In brief, no. The scaling law takes into account not only the number of training tokens but also factors in the model's parameter count and the computational resources utilized during training. Relying solely on the number of training tokens allows us to address only a specific LLM architecture characterized by a predetermined parameter count.

3. It is not clear how to use LLMCarborn to guide the design of future generations of LLM architectures and figure Accelerators. How can one use LLMCarborn to guide the designs of future generations of LLM architecture/training procedures or even AI hardware design?

We have presented four user case studies facilitated by LLMCarbon in Section 6. Specifically, as illustrated in Figure 8, designers can evaluate the carbon footprints and test loss of various prospective LLM architectures to determine potential candidates for future development.
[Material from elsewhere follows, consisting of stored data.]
(* ===== verification/JitTypesProperties.v ===== *)
(** * Properties of the JIT's types *)
From S2P Require Import Prelude Text CoreTypes ScalarTypes JitTypes JitTypesSpec JitTypesValues JitProfiled.
Local Open Scope Z_scope.
Local Open Scope string_scope.
Import ScalarType JitTypes JitProfiled.

(** ** Sample types *)
Module Sample.
Definition cpu : Device := Device.mkDevice DeviceType.CPU (-1).
Definition matrix : Ty := CompleteTensorType_make Float cpu [2; 3].
Definition vector : Ty := DimensionedTensorType (Dimensioned_make Float cpu 1 true).
Definition two_dims : Ty := DimensionedTensorType (Dimensioned_make Float cpu 2 true).
Definition point : Ty := TupleType [IntType; IntType] (Some ["x"; "y"]).
End Sample.

(** ** Subtyping *)

(** C32: [isSubtypeOf] is a partial order up to [operator==] on well-formed types: equal
    types are subtypes of each other, the relation is transitive, and subtypes of each
    other are equal. *)
Theorem subtyping_order :
  (∀ a b, eqb a b = true → isSubtypeOf a b = true) ∧
  (∀ a b c, wf a = true → wf b = true → isSubtypeOf a b = true → isSubtypeOf b c = true → isSubtypeOf a c = true) ∧
  (∀ a b, isSubtypeOf a b = true → isSubtypeOf b a = true → eqb a b = true).
Proof.
  split; [|split].
  - intros a b. rewrite isSubtypeOf_rules. apply eqb_sub.
  - intros a b c Ha Hb. rewrite !isSubtypeOf_rules. by apply sub_trans.
  - intros a b. rewrite !isSubtypeOf_rules. apply sub_antisym.
Qed.
Lemma subtyping_order_witness :
  isSubtypeOf Sample.matrix Sample.two_dims = true ∧ isSubtypeOf Sample.matrix (OptionalType TensorType) = true.
Proof.
  destruct subtyping_order as (_ & Htrans & _). split; [by vm_compute|].
  apply (Htrans Sample.matrix Sample.two_dims (OptionalType TensorType)); by vm_compute.
Defined.

(** [isSubtypeOf] decides the rules of subtyping: equality, the tensor types below
    Tensor, int and float below Scalar, covariance of optionals, tuples and dictionaries,
    a named tuple below the unnamed one, and the subtypes of T below T? unless they are
    dictionaries, classes or None. *)
Theorem isSubtypeOf_decides_rules a b : isSubtypeOf a b = true ↔ sub a b.
Proof. apply isSubtypeOf_rules. Qed.

(** The comment above OptionalType has every subtype of T below T?. *)
Theorem optional_excludes k v q ns ts :
  isSubtypeOf (DictType k v) (OptionalType (DictType k v)) = false ∧
  isSubtypeOf (ClassType q ns ts) (OptionalType (ClassType q ns ts)) = false.
Proof. done. Qed.

(** C33: Subsumption: a value of a well-formed type is a value of its supertypes. *)
Theorem subtyping_sound v t t' :
  wf t = true → isSubtypeOf t t' = true → isSubvalueOf v t = Ok true → isSubvalueOf v t' = Ok true.
Proof. intros Hw Hs Hv. by apply (fits_subtype v t). Qed.
Lemma subtyping_sound_witness :
  isSubvalueOf (VTuple [VInt; VNone]) (TupleType [NumberType; OptionalType BoolType] None) = Ok true.
Proof.
  apply (subtyping_sound _ (TupleType [IntType; OptionalType BoolType] (Some ["a"; "b"]))); by vm_compute.
Defined.

(** ** Unification *)

(** C34: When [unifyTypes] returns a type for two well-formed types it is well-formed and
    has every value of both. *)
Theorem unifyTypes_sound t1 t2 t :
  wf t1 = true → wf t2 = true → unifyTypes t1 t2 = Ok (Some t) →
  wf t = true ∧ ∀ v, isSubvalueOf v t1 = Ok true ∨ isSubvalueOf v t2 = Ok true → isSubvalueOf v t = Ok true.
Proof. intros H1 H2 Hu. exact (unifyTypes_unifies t1 t2 t H1 H2 Hu). Qed.
Lemma unifyTypes_sound_witness :
  ∃ t, unifyTypes (TupleType [ListType Sample.vector; NoneType] None) (TupleType [ListType Sample.matrix; IntType] None) = Ok (Some t) ∧
    isSubvalueOf (VTuple [VGenericList [VTensor Float Sample.cpu true [2; 3] [3; 1]]; VInt]) t = Ok true.
Proof.
  exists (TupleType [ListType TensorType; OptionalType IntType] None). split; [by vm_compute|].
  apply (unifyTypes_sound (TupleType [ListType Sample.vector; NoneType] None) (TupleType [ListType Sample.matrix; IntType] None));
    [by vm_compute..|]. right. by vm_compute.
Defined.

(** [unifyTypes] never throws on well-formed types whose shapes can be forgotten. *)
Theorem unifyTypes_total t1 t2 :
  wf t1 = true → wf t2 = true → returns (unshapedType t1) = true → returns (unshapedType t2) = true →
  ∃ result, unifyTypes t1 t2 = Ok result.
Proof.
  intros H1 H2 Hu1 Hu2. destruct (unshapedType t1) as [u1|] eqn:E1, (unshapedType t2) as [u2|] eqn:E2; try done.
  pose proof (unifyTypes_returns t1 t2 u1 u2 H1 H2 E1 E2) as Hr. destruct (unifyTypes t1 t2); [eauto|done].
Qed.
Lemma unifyTypes_total_witness :
  ∃ result, unifyTypes (DictType StringType Sample.matrix) (DictType IntType Sample.vector) = Ok result.
Proof. apply unifyTypes_total; by vm_compute. Defined.

(** ** Type variables *)

(** C35: When a well-formed formal type matches an actual one, its variables outside of
    tuples are bound afterwards, and evaluating it under the bindings returns a type: the
    matched one when no variable is below an optional, and one with all values of the
    matched type when the only optional above a variable is the outermost constructor.
    The theorems below show why tuples and nested optionals are left out. *)
Theorem match_then_eval formal actual env r env' t :
  wf formal = true → matchTypeVariables formal actual env = (Ok r, env') → type r = Some t →
  (∀ x, x ∈ free_names formal → is_Some (env' !! x)) ∧
  ∃ t', evalTypeVariables env' formal = Ok t' ∧ (plain formal = true → t' = t) ∧
    (plain_argument formal = true → ∀ v, isSubvalueOf v t = Ok true → isSubvalueOf v t' = Ok true).
Proof.
  intros Hw Hm Ht. assert (Hmatched : matched formal actual env t env') by by exists r.
  destruct (matched_closes formal actual env t env' Hw Hmatched) as [Hb [t' He]]. split; [done|]. exists t'. split; [done|]. split.
  - intros Hp. assert (evalTypeVariables env' formal = Ok t) as Ht' by by eapply matched_eval. congruence.
  - intros Hp v Hv. destruct (matched_eval_argument formal actual env t env' Hw Hp Hmatched) as (u & Hu & Hcases).
    assert (t' = u) as -> by congruence. destruct Hcases as [->| ->]; [done|by apply fits_optional_create].
Qed.
Lemma match_then_eval_witness :
  is_Some (({["t" := IntType]} : TypeEnv) !! "t") ∧
  ∃ t', evalTypeVariables {["t" := IntType]} (OptionalType (ListType (VarType "t"))) = Ok t' ∧
    isSubvalueOf VIntList t' = Ok true.
Proof.
  destruct (match_then_eval (OptionalType (ListType (VarType "t"))) (ListType IntType) ∅ (match_ok (ListType IntType))
    {["t" := IntType]} (ListType IntType)) as (Hb & t' & He & _ & Hv); [by vm_compute..|done|].
  split; [apply Hb; by apply list_elem_of_here|]. exists t'. split; [done|]. by apply Hv.
Defined.

(** A tuple never has free variables: the constructor looks for them in the vector it
    has moved from.  A formal tuple matches everything, and binds nothing. *)
Theorem tuple_variables_unbound es ns actual env :
  hasFreeVariables (TupleType es ns) = false ∧
  matchTypeVariables (TupleType es ns) actual env = (Ok (match_ok (TupleType es ns)), env).
Proof. split; [done|by apply match_closed]. Qed.

(** Below a list an optional formal type is matched by lists without the optional. *)
Theorem optional_in_list_matched :
  matchTypeVariables (ListType (OptionalType (VarType "t"))) (ListType IntType) ∅ =
    (Ok (match_ok (ListType IntType)), {["t" := IntType]}) ∧
  evalTypeVariables {["t" := IntType]} (ListType (OptionalType (VarType "t"))) = Ok (ListType (OptionalType IntType)) ∧
  isSubvalueOf VIntList (ListType IntType) = Ok true ∧
  isSubvalueOf VIntList (ListType (OptionalType IntType)) = Ok false.
Proof. by vm_compute. Qed.

(** ** Names of classes *)
Lemma rfind_split c s pos : rfind c s = Some pos → str_take pos s +:+ String c (str_drop (S pos) s) = s.
Proof.
  revert pos. induction s as [|c' s IH]; intros pos H; [done|]. cbn in H. destruct (rfind c s) as [n|] eqn:E.
  - injection H as <-. exact (f_equal (String c') (IH n eq_refl)).
  - destruct (Ascii.eqb_spec c' c) as [->|]; [|done]. injection H as <-. done.
Qed.

(** The constructor of ClassType takes exactly the names that have a dot, and not as
    their last character: an unqualified name, which the constructor provides for, fails
    its last assertion. *)
Theorem ClassType_needs_qualifier q :
  ClassType_make q =
  match rfind "."%char q with
  | Some pos => if bool_decide (pos < String.length q - 1)%nat then Ok (ClassType q [] []) else Throw (C10Error "assertion failed")
  | None => Throw (C10Error "assertion failed")
  end.
Proof.
  unfold ClassType_make, qualifier, basename. destruct (rfind "."%char q) as [pos|] eqn:E.
  - replace (str_take pos q +:+ "." +:+ str_drop (S pos) q) with q by (symmetry; exact (rfind_split _ _ _ E)).
    rewrite String.eqb_refl. by case_bool_decide.
  - replace (("" +:+ "." +:+ q) =? q) with false; [done|]. symmetry. apply String.eqb_neq. intros Hq.
    apply (f_equal String.length) in Hq.
    change (S (String.length q) = String.length q) in Hq. lia.
Qed.

(** An attribute that is added under a new name gets the next slot. *)
Lemma position_fresh name names : existsb (String.eqb name) names = false → position name (names ++ [name])%list = length names.
Proof.
  induction names as [|n names IH]; cbn; [by rewrite String.eqb_refl|].
  intros [H1 H2]%orb_false_iff. rewrite H1. by rewrite IH.
Qed.
Theorem addAttribute_slot q ns ts name t ns' ts' :
  length ns = length ts → hasAttribute ns name = false → addAttribute q ns ts name t = ClassType q ns' ts' →
  getAttributeSlot ns' ts' name = Ok (length ns) ∧ getAttribute ns' ts' name = Ok (Some t).
Proof.
  intros Hl Hf [= <- <-]. unfold getAttributeSlot, getAttribute. rewrite position_fresh by done.
  rewrite !bool_decide_eq_true_2 by (rewrite !length_app; cbn; lia). rewrite bool_decide_eq_false_2 by (rewrite length_app; cbn; lia).
  split; [done|]. cbn. by rewrite Hl, list_lookup_middle.
Qed.

(** ** Profiles *)

(** Merging two profiled shapes, not both of them without a rank, gives the least shape
    above both: it admits the sizes both admit, and every shape that admits these admits
    what the merge does. *)
Theorem VaryingShape_merge_least a b :
  shape_wf a → shape_wf b → size_ a ≠ None ∨ size_ b ≠ None →
  ∃ m, VaryingShape_merge a b = Ok m ∧ shape_wf m ∧ (∀ s, admits a s ∨ admits b s → admits m s) ∧
    ∀ c, (∀ s, admits a s ∨ admits b s → admits c s) → ∀ s, admits m s → admits c s.
Proof.
  intros Ha Hb Hr. destruct (decide (size_ a = size_ b)) as [E|E].
  - destruct (size_ a) as [n|] eqn:Ea; [|by rewrite <- E in Hr; destruct Hr]. symmetry in E.
    pose proof (shape_wf_ranked a n Ha Ea) as La. pose proof (shape_wf_ranked b n Hb E) as Lb.
    eexists. split; [by apply merge_ranked|]. split.
    { right. cbn. f_equal. unfold merge_dims. rewrite length_zip_with. lia. }
    split.
    + intros s. rewrite (admits_ranked a n), (admits_ranked b n) by done. apply merge_dims_admits. lia.
    + intros c Hc s Hs. unfold admits in Hs |- *. cbn in Hs. destruct (size_ c) as [k|] eqn:Ec; [|done].
      eapply merge_dims_least; [|exact (λ s H, proj1 (admits_ranked c k s Ec) (Hc s ltac:(
        rewrite (admits_ranked a n), (admits_ranked b n) by done; exact H)))|exact Hs]. lia.
  - exists (VaryingShape_ranked None). split; [by apply merge_differs|]. split; [by left|]. split; [done|].
    intros c Hc s _. unfold admits. by rewrite (unranked_above a b c Ha Hb E Hc).
Qed.
Lemma VaryingShape_merge_least_witness :
  ∃ m, VaryingShape_merge (VaryingShape_of [2; 3]) (VaryingShape_of [2; 4]) = Ok m ∧ admits m [2; 3].
Proof.
  destruct (VaryingShape_merge_least (VaryingShape_of [2; 3]) (VaryingShape_of [2; 4])) as (m & Hm & _ & Ha & _);
    [by right|by right|by left|].
  exists m. split; [done|]. apply Ha. left. repeat constructor; by right.
Defined.

(** Two shapes without a rank merge into the shape of a scalar, which admits no sizes
    but the empty ones. *)
Theorem VaryingShape_merge_unranked :
  VaryingShape_merge (VaryingShape_ranked None) (VaryingShape_ranked None) = Ok (VaryingShape_of []) ∧
  ∀ s, admits (VaryingShape_of []) s ↔ s = [].
Proof. split; [done|]. intros s. split; [intros H; by inversion H|intros ->; constructor]. Qed.

(** [operator==] of shapes holds exactly when their ranks differ, so that a shape never
    equals itself; and a profiled type has the kind of a plain tensor type. *)
Theorem VaryingShape_eqb_inverted a b : VaryingShape_eqb a b = true ↔ size_ a ≠ size_ b.
Proof.
  unfold VaryingShape_eqb. rewrite andb_true_iff, !bool_decide_eq_true. tauto.
Qed.

(** [size()] of a shape without a rank fails its assertion. *)
Theorem VaryingShape_size_unranked : VaryingShape_size (VaryingShape_ranked None) = Throw (C10Error "assertion failed").
Proof. done. Qed.

Theorem Profiled_kind scalar_type device sizes strides requires_grad :
  kind_ (Profiled_make scalar_type device sizes strides requires_grad) = KTensorType.
Proof. done. Qed.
Furthermore, by referring to Figure 7, hardware designers can ascertain whether a new generation of TPUs will lead to a reduction or increase in the training carbon footprint of state-of-the-art LLMs.

4. The relationships and connections between the proposed hardware efficiency and metrics like arithmetic intensity and MFU are not clear.

When the architecture of an LLM is fixed, the concept of hardware efficiency pertains to the extent of inactivity exhibited by computational devices, such as GPUs, during the training process of the LLM. This measurement allows LLMCarbon to make estimations regarding the duration of the training process (as specified in Equation 7), as well as the mean energy consumption of these computational devices throughout the LLM training (as elucidated in Equation 8), relying on the values of hardware efficiency. On the contrary, on the same hardware platform, the arithmetic intensity and MFU may be determined by the architecture of the LLM. Some architectures may involve higher arithmetic intensity, others may need a lower one. So the hardware efficiency and the arithmetic intensity are two totally different concepts.